Description of the task>
Your answer should be the exact lines of the data below from the one containing "rewrite fmap_app in" through the one containing "assert (inRange s"; please include nothing else.

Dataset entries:
BEGIN
(** ** Ranges up to a result *)

Lemma scan_take {V} (s : bytes) (e : option bytes) (m : gmap bytes V) i k v :
  scan s e m !! i = Some (k, v) → take i (scan s e m) = scan s (Some k) m.
Proof.
  intros Hi. pose proof (scan_sorted s e m) as Hs. pose proof (scan_NoDup s e m) as Hn. pose proof (λ k v, scan_elem s e m k v) as Hel.
  rewrite <- (take_drop_middle _ _ _ Hi) in Hs, Hn, Hel. set (l1 := take i (scan s e m)) in *. set (l2 := drop (S i) (scan s e m)) in *. clearbody l1 l2.
  rewrite fmap_app in Hn. apply NoDup_app in Hn as (Hn1 & Hn2 & _). apply StronglySorted_app in Hs as (Hle & Hs1 & Hs2).
  inversion Hs2 as [|? ? _ Hge]; subst. rewrite Forall_forall in Hge.
  assert (inRange s e k) as [Hsk Hke] by (apply (Hel k v); set_solver).
  apply sorted_unique; [done|apply scan_sorted|done|apply scan_NoDup|]. intros [k' v']. rewrite scan_elem. split.
  - intros Hin. assert (m !! k' = Some v' ∧ inRange s e k') as [Hm [Hr _]] by (apply Hel; set_solver). split; [done|]. split; [done|].
    assert (bytes_le k' k) as [->|?]%bytes_le_alt by (apply (Hle (k', v') (k, v)); set_solver); [|done].
    exfalso. apply (Hn2 k); [apply list_elem_of_fmap; by exists (k, v')|by left].
  - intros (Hm & Hr & Hlt). assert ((k', v') ∈ l1 ++ (k, v) :: l2) as Hin.
    { apply Hel. split; [done|]. split; [done|]. destruct e as [e|]; [|done]. by trans k. }
    apply elem_of_app in Hin as [|[[= -> ->]|Hin]%elem_of_cons]; [done|by destruct (bytes_lt_irrefl k)|].
    specialize (Hge _ Hin). rewrite bytes_lt_not_le in Hlt. by destruct Hlt.
Qed.

(** The results up to one of them are those of the query that ends there. *)
Lemma entries_upto ns s e m c kv :
  entries ns s e m !! c = Some kv → kv_Key kv ≠ [] →
  take c (entries ns s e m) = entries ns s (kv_Key kv) m ∧ kv_Namespace kv = ns ∧ m !! kv_Key kv = Some (kv_VersionedValue kv).
Proof.
  unfold entries. intros Hc Hk. rewrite list_lookup_fmap in Hc. destruct (scan s (limit e) m !! c) as [[k vv]|] eqn:E; [|done]. injection Hc as <-. cbn in Hk |- *.
  rewrite <- fmap_take, (scan_take _ _ _ _ _ _ E). assert (limit k = Some k) as -> by (unfold limit; by rewrite decide_False). split; [done|]. split; [done|].
  by apply list_elem_of_lookup_2, scan_elem in E as [? _].
Qed.

(** ** What the helper records *)

Section helper.
Context `{!Codec (list KVRead)} (hashFunc : bytes → bytes).

Definition helper0 : RangeQueryResultsHelper := mkResultsHelper [] (mkMerkleTree ∅ 1 maxDegreeQueryReadsHashing).

Lemma helper0_ok : helper_ok helper0.
Proof. apply newMerkleTree_ok. done. Qed.

Definition helperOf (l : list KVRead) : RangeQueryResultsHelper := addAll hashFunc l helper0.

Lemma helperOf_snoc l r : helperOf (l ++ [r]) = AddResult hashFunc r (helperOf l).
Proof. unfold helperOf, addAll. by rewrite foldl_snoc. Qed.

Lemma helperOf_ok l : helper_ok (helperOf l).
Proof. apply addAll_later, helper0_ok. Qed.

Lemma later_nonempty m r : (1 <= mt_maxLevel m)%nat → later m r → merkle_isEmpty m = false → merkle_isEmpty r = false.
Proof.
  intros H1 Hl. rewrite <- !not_true_iff_false. intros Hm Hr. apply Hm. unfold merkle_isEmpty in *. rewrite andb_true_iff, !bool_decide_eq_true in *. destruct Hr as [Er Hr].
  destruct Hl as [?|[E Hp]]; [lia|]. rewrite <- E in Hp |- *. rewrite Hr in Hp. apply prefix_nil_inv in Hp. done.
Qed.

(** Results are kept until the first of them are hashed. *)
Lemma helperOf_pending l : (rh_mt (helperOf l) = rh_mt helper0 ∧ pendingResults (helperOf l) = l) ∨ merkle_isEmpty (rh_mt (helperOf l)) = false.
Proof.
  induction l as [|r l IH] using rev_ind; [by left|]. rewrite helperOf_snoc. destruct IH as [[Em Ep]|He].
  - unfold AddResult. cbn [pendingResults rh_mt]. destruct (_ >? _); cbn [processPendingResults pendingResults rh_mt]; [right|left; by rewrite Em, Ep].
    rewrite Em. unfold merkle_update, updateLoop, helper0. cbn [rh_mt mt_tree mt_maxLevel mt_maxDegree]. rewrite level_insert. cbn [decide]. rewrite decide_True by done.
    unfold level. cbn [mt_tree]. rewrite lookup_empty. cbn [default from_option app length]. change (u32 (Z.of_nat 1) <=? maxDegreeQueryReadsHashing) with true.
    unfold merkle_isEmpty, level. cbn [mt_tree mt_maxLevel]. by rewrite lookup_insert_eq.
  - right. eapply later_nonempty; [|by apply AddResult_later, helperOf_ok|done]. apply helperOf_ok.
Qed.

Definition readsInfoOf (l : list KVRead) : option ReadsInfo :=
  match helper_Done hashFunc (helperOf l) with
  | (_, Some hash) => Some (ReadsMerkleHashes hash)
  | ([], None) => None
  | (results, None) => Some (RawReads results)
  end.

Lemma doneLoop_degree n c m : mt_maxDegree (doneLoop hashFunc n c m) = mt_maxDegree m.
Proof. revert c m. induction n as [|n IH]; intros c m; [done|]. cbn [doneLoop]. destruct (level c m); rewrite IH; done. Qed.

Lemma AddAll_degree l h : helper_ok h → mt_maxDegree (rh_mt (addAll hashFunc l h)) = mt_maxDegree (rh_mt h).
Proof.
  revert h. induction l as [|r l IH]; intros h Hh; [done|]. cbn [addAll foldl]. destruct (AddResult_grow hashFunc r h Hh) as [Hok Hg].
  fold (addAll hashFunc l (AddResult hashFunc r h)). rewrite IH by done. by destruct Hg as [->|[-> _]].
Qed.

Lemma summarize_degree l s : summarize hashFunc maxDegreeQueryReadsHashing l = Some s → MaxDegree s = maxDegreeQueryReadsHashing.
Proof.
  unfold summarize, summaryOf, helper_Done. fold helper0. fold (helperOf l). destruct (merkle_isEmpty _); [done|]. cbn [snd]. intros [= <-]. cbn [getSummery MaxDegree].
  set (h := if decide _ then _ else _). assert (mt_maxDegree (rh_mt h) = maxDegreeQueryReadsHashing) as Hh.
  { unfold h. destruct (decide _); [by apply AddAll_degree, helper0_ok|]. cbn [processPendingResults rh_mt].
    destruct (update_grow hashFunc (hashFunc (marshal (pendingResults (helperOf l)))) (rh_mt (helperOf l)) (ho_tree _ (helperOf_ok l))) as [_ [-> _]]. by apply AddAll_degree, helper0_ok. }
  unfold merkle_done. destruct (_ >? _); cbn [mt_maxDegree]; by rewrite doneLoop_degree.
Qed.
(** The states a ledger has been in, the last one first, the number of the last block, and
    the valid transactions in order. *)
Inductive committed : list (DB (gmap bytes bytes)) → Z → list (Height * program) → Prop :=
| committed_empty : committed [mkDB ∅ ∅] (-1) []
| committed_block dbs db last log num ptxs txs u pvt height :
    committed (db :: dbs) last log → last < num < 2 ^ 64 → Forall (endorsed (db :: dbs)) ptxs → map_ok x70 pvt →
    small hashFunc num true (start db) (p_tx <$> ptxs) →
    validateAndPrepareBatch hashFunc num (p_tx <$> ptxs) true db = ok (txs, u) →
    committed (ApplyPrivacyAwareUpdates (publicUpdates u) (hashUpdates u) pvt height db :: db :: dbs) num (log ++ valid num ptxs txs).

Hypothesis (Hmarshal : ∀ l : list (bytes * bytes), l ≠ [] → marshal l ≠ []).

(** What is left of an old state is unchanged. *)
Record later_state (n : Z) (w0 w : wstate) : Prop := {
  ls_old ns coll key vv : named ns coll → w0 ns coll !! key = Some vv → BlockNum (vv_Version vv) <= n;
  ls_new ns coll key vv : named ns coll → w ns coll !! key = Some vv → BlockNum (vv_Version vv) <= n → w0 ns coll !! key = Some vv
}.

Definition no_empty_key (w : wstate) : Prop := ∀ ns, named ns [] → w ns [] !! [] = None.

Definition live_state (w : wstate) : Prop := ∀ ns coll key vv, w ns coll !! key = Some vv → IsDelete vv = false.

Definition equal_state (w w' : wstate) : Prop := ∀ ns coll, named ns coll → w ns coll = w' ns coll.

Lemma later_same_version n w0 w ns : later_state n w0 w → named ns [] → same_version (w0 ns []) (w ns []).
Proof.
  intros [Ho Hn] Hns key v1 v2 H1 H2 E. assert (w0 ns [] !! key = Some v2) as H2' by (apply Hn; [done|done|]; rewrite <- E; by eapply Ho). congruence.
Qed.

(** ** The effect of a transaction *)

Lemma newVal_version w md h old vv : newVal w md h old = Some vv → vv_Version vv = h ∨ old = Some vv.
Proof.
  unfold newVal. destruct w as [[v|]|]; [|done|].
  - destruct md as [m|]; intros [= <-]; by left.
  - destruct md as [m|]; [|by right]. destruct old; [|done]. intros [= <-]. by left.
Qed.

Lemma newVal_live w md h old vv : newVal w md h old = Some vv → (∀ o, old = Some o → IsDelete o = false) → IsDelete vv = false.
Proof.
  unfold newVal. intros H Ho. destruct w as [[v|]|]; [|done|].
  - destruct md as [m|]; by injection H as <-.
  - destruct md as [m|]; [|by apply Ho]. destruct old as [o|]; [|done]. injection H as <-. specialize (Ho o eq_refl). unfold IsDelete in *. done.
Qed.

Lemma metaFor_nonempty rwset ck : metaFor rwset ck ≠ Some (Some []).
Proof.
  unfold metaFor, firstOf. intros H. assert (Some [] ∈ omap (metaAt ck) (acts rwset)) as Hin by (destruct (omap _ _); [done|injection H as ->; left]).
  apply list_elem_of_omap in Hin as ([[ns coll] [w|w]] & _ & E); cbn in E; [done|]. destruct (decide _) as [_|]; [|done]. injection E as E. destruct (mw_Entries w) as [|e l]; [done|].
  injection E as E. by apply (Hmarshal (e :: l)).
Qed.

Lemma newVal_ok rwset ck h old vv :
  is_height h → (∀ o, old = Some o → vv_ok o) → newVal (writeFor rwset ck) (metaFor rwset ck) h old = Some vv → vv_ok vv.
Proof.
  intros Hh Ho. pose proof (metaFor_nonempty rwset ck) as Hm. unfold newVal. destruct (writeFor rwset ck) as [[v|]|]; [|done|].
  - destruct (metaFor rwset ck) as [md|]; intros [= <-]; (split; [done|]); cbn; [congruence|]. destruct old as [o|]; [|done]. apply (Ho o eq_refl).
  - destruct (metaFor rwset ck) as [md|]; [|by apply Ho]. destruct old as [o|]; [|done]. intros [= <-]. split; [done|]. cbn. congruence.
Qed.

(** The state before a transaction of block [num], after the states [dbs]. *)
Record good (num : Z) (dbs : list (DB (gmap bytes bytes))) (st : sstate) : Prop := {
  gd_values : world_ok st;
  gd_dirty : dirty_ok st;
  gd_keys : no_empty_key (world st);
  gd_versions ns coll key vv : named ns coll → world st ns coll !! key = Some vv → BlockNum (vv_Version vv) <= num;
  gd_past db : db ∈ dbs → state_ok db ∧ no_empty_key (base db) ∧ ∃ n, n < num ∧ later_state n (base db) (world st)
}.

Lemma good_after num dbs st rwset h :
  good num dbs st → writes_ok rwset → (∀ ns coll w, (ns, coll, AWrite w) ∈ acts rwset → kw_Key w ≠ []) → is_height h → BlockNum h = num →
  good num dbs (after rwset h st).
Proof.
  intros [H1 H2 H3 H4 H5] Hw Hk Hh Hn.
  assert (∀ ns coll key, world (after rwset h st) ns coll !! key = newVal (writeFor rwset (ns, coll, key)) (metaFor rwset (ns, coll, key)) h (world st ns coll !! key)) as Hl
    by (intros ns coll key; cbn [after world]; exact (afterWrites_lookup rwset h ns coll _ key)).
  split.
  - intros ns coll key vv Hnm. rewrite Hl. apply newVal_ok; [done|]. intros o Ho. by eapply H1.
  - intros ns coll key. cbn [after dirty]. rewrite elem_of_union, elem_of_list_to_set. intros [Hd|Hd]; [by eapply H2|]. apply list_elem_of_filter in Hd as [_ Hd].
    apply list_elem_of_fmap in Hd as ([[ns' coll'] a] & E & Ha). assert (ns' = ns ∧ coll' = coll) as [-> ->] by (destruct a; by simplify_eq/=). by eapply (wo_names _ Hw).
  - intros ns Hnm. rewrite Hl, H3 by done. assert (writeFor rwset (ns, [], []) = None) as ->; [|by destruct (metaFor _ _)].
    apply writeFor_keys. intros ([[ns' coll'] [w|w]] & Ha & E)%list_elem_of_omap; cbn in E; [|done]. injection E as -> -> E. by apply (Hk _ _ _ Ha).
  - intros ns coll key vv Hnm. rewrite Hl. intros [->|Ho]%newVal_version; [lia|by eapply H4].
  - intros db Hdb. destruct (H5 db Hdb) as (Hs & He & n & Hlt & [Hold Hnew]). split; [done|]. split; [done|]. exists n. split; [done|]. split; [done|].
    intros ns coll key vv Hnm. rewrite Hl. intros [E|Ho]%newVal_version Hb; [rewrite E in Hb; lia|by eapply Hnew].
Qed.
END
Response to the exercise>
  rewrite fmap_app in Hn. apply NoDup_app in Hn as (Hn1 & Hn2 & _). apply StronglySorted_app in Hs as (Hle & Hs1 & Hs2).
  inversion Hs2 as [|? ? _ Hge]; subst. rewrite Forall_forall in Hge.
  assert (inRange s e k) as [Hsk Hke] by (apply (Hel k v); set_solver).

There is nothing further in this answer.